Branding without increasing sales is FAILURE!'

I could sit here and write example after example for DAYS
without running out of stories that make big business look silly and Madison Ave look like they could care less about increasing sales for their clients. They will tell you it is about 'Branding.'. I say that is BS. Branding without increasing sales is FAILURE! They
continually miss a source for new customers that provides a never ending stream
of new business every day of the year for perhaps as long as the net itself survives. A source that has no ongoing costs or
upkeep and for those so hung up on branding please consider this. If the
hotels.com domain was pointed to Marriott.com and that domain as a generic
domain with no advertising or promotion received 25,000 visitors a day. Day
after day after day. EVERY day 25,000 visitors and since when they get to
hotels.com they would be landing on the Mariottt.com  reservation site that would
provide the BRAND with 25,000 new eyeballs everyday going to Marriott.com. For
some idiotic reason few on Madison Avenue and few in Corporate America can get
their heads around something so simple like taking a generic domain and pointing it to their regular website and instead of paying for traffic from Google, they get it DIRECT from consumers typing the name to the browser bar. Does it matter that the ADDED sale came from somebody that said HOTELS instead of MARRIOTT??! Does it look different on a spreadsheet?

'CALL ME THE FOOL!'

Like I have said before, the best
branding is more sales.
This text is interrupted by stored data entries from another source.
(** * PassportEye MRZ text parsing: a shallow embedding and its properties

    The development follows [passporteye/mrz/text.py] (classes [MRZ],
    [MRZOCRCleaner], [MRZCheckDigit]) and [passporteye/mrz/mrz_parsers.py]
    (classes [MRZBaseParser], [MRZParserEsp] and the [supported_parsers]
    registry).

    Modelling conventions.
    - Text is [string]: a [str] whose code points are all at most U+00FF,
      one 8-bit character for each.  [str.upper] can leave this text (the
      upper-case of U+00B5 is U+039C, that of U+00FF is U+0178): a [str]
      that may have left it is an [option string], [None] standing for a
      [str] with a code point above U+00FF.
    - Python integers are [Z]; lengths and positions are [nat].
    - Code that can raise is written in a small exception monad [result];
      [try: ... except: ...] is [try_except].
    - Python dictionaries whose order is observable, or which are only ever
      read key by key, are association lists. *)

From Stdlib Require Import ZArith List String Ascii Lia Bool Arith DecimalString.
Import ListNotations.
Open Scope string_scope.

(** ** Exceptions *)

Inductive exn : Type :=
  | TypeError | ValueError | IndexError | KeyError | AttributeError | UnboundLocalError.

Inductive result (A : Type) : Type :=
  | Ok (a : A)
  | Raise (e : exn).
Arguments Ok {A} a.
Arguments Raise {A} e.
(** * A shallow embedding of the vigilant-cpp logger (src/src/logger.h,
    src/unnamed/part_000) and proofs of its specification. *)

From Stdlib Require Import String Ascii List ZArith Lia Bool.
Import ListNotations.

Local Notation "s1 +++ s2" := (String.append s1 s2) (at level 60, right associativity).

(** ** Data model (logger.h) *)

Inductive LogLevel := Debug | Info | Warn | Error.

(** [logLevelToString], logger.h lines 41-55. *)
Definition logLevelToString (l : LogLevel) : string :=
  match l with
  | Debug => "DEBUG"
  | Info => "INFO"
  | Warn => "WARNING"
  | Error => "ERROR"
  end.

Record Attribute := mkAttribute { key : string; value : string }.

(** [std::map<std::string, V>]: a list of entries kept in increasing key
    order; keys are compared byte-wise as unsigned chars
    ([std::char_traits<char>::compare]), which is [String.compare]. *)
Definition strmap (V : Type) := list (string * V).

(** [m[k] = v] on a [std::map]: replace the entry of [k] or insert it in
    key order. *)
Fixpoint map_set {V} (k : string) (v : V) (m : strmap V) : strmap V :=
  match m with
  | [] => [(k, v)]
  | (k', v') :: m' =>
      match String.compare k k' with
      | Eq => (k, v) :: m'
      | Lt => (k, v) :: m
      | Gt => (k', v') :: map_set k v m'
      end
  end.

(** [m.find(k)]. *)
Fixpoint map_find {V} (k : string) (m : strmap V) : option V :=
  match m with
  | [] => None
  | (k', v') :: m' => if String.eqb k k' then Some v' else map_find k m'
  end.

(** [LogMessage]; the time point is nanoseconds since the epoch of
    [std::chrono::system_clock]. *)
Record LogMessage := mkLogMessage {
  timestamp : Z;
  body : string;
  level : LogLevel;
  attributes : strmap string
}.

(** The fields of [Logger] that the logging paths read. *)
Record Logger := mkLogger {
  serviceName_ : string;
  endpoint_ : string;
  token_ : string;
  passthrough_ : bool;
  noop_ : bool;
  maxBatchSize_ : nat;
  batchInterval_ : Z  (* milliseconds *)
}.

(** [Logger::formatEndpoint], part_000 lines 83-95. *)
Definition formatEndpoint (endpoint : string) (insecure : bool) : string :=
  if insecure then "http://" +++ endpoint +++ "/api/message"
  else "https://" +++ endpoint +++ "/api/message".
What would the value be of renting out another 1000 room
nights each night for 365 days? The rooms that would not be rented. The rooms
sitting vacant! Had ANY chain had the VISION to figure it out, that hotel would
have purchased hotels.com and transformed their company. That one domain name purchase would
have cost a FRACTION of building a new hotel and would have provided more
reservations than any other single source they could ever get.  But hey, laugh
at me for even suggesting how it could have unfolded if any one at any of the
hotel chains or their elite Madison Avenue agencies were not asleep at the
wheel. Call me the fool for even suggesting such an outcome. Tell me what a know
nothing I am and I don't understand about branding. Fine I am a fool but I see
all of you as failures for still not recognizing the obvious.
Do the damn math
already and see what the world could have looked like if even one of you folks
had a little vision of what was to unfold. I point to this example as it is too
late in the hotel industry to own the category. Barry Diller made you all look
like fools. Yes he did! However it is not too late in other industries. Those generic
category names may still be bouncing around the market and able to be obtained.
So happy cyber Monday. Maybe this will be the year that folks realize that
traditional media is shrinking and splintering as the new media is pumped and
hot. Maybe this will be the year that folks finally make the leap and realize
the opportunity that may be available in your industry. Maybe not. The bottom line is a generic domain name, especially one that describes an entire category, is one of the most cost effective, long term marketing and branding tools you can acquire. The cost of delay is bigger than one can imagine. Where is the sense of urgency in Corp America? Most don't actually figure it out until their competition does and by then it is too late. You already lost the  game.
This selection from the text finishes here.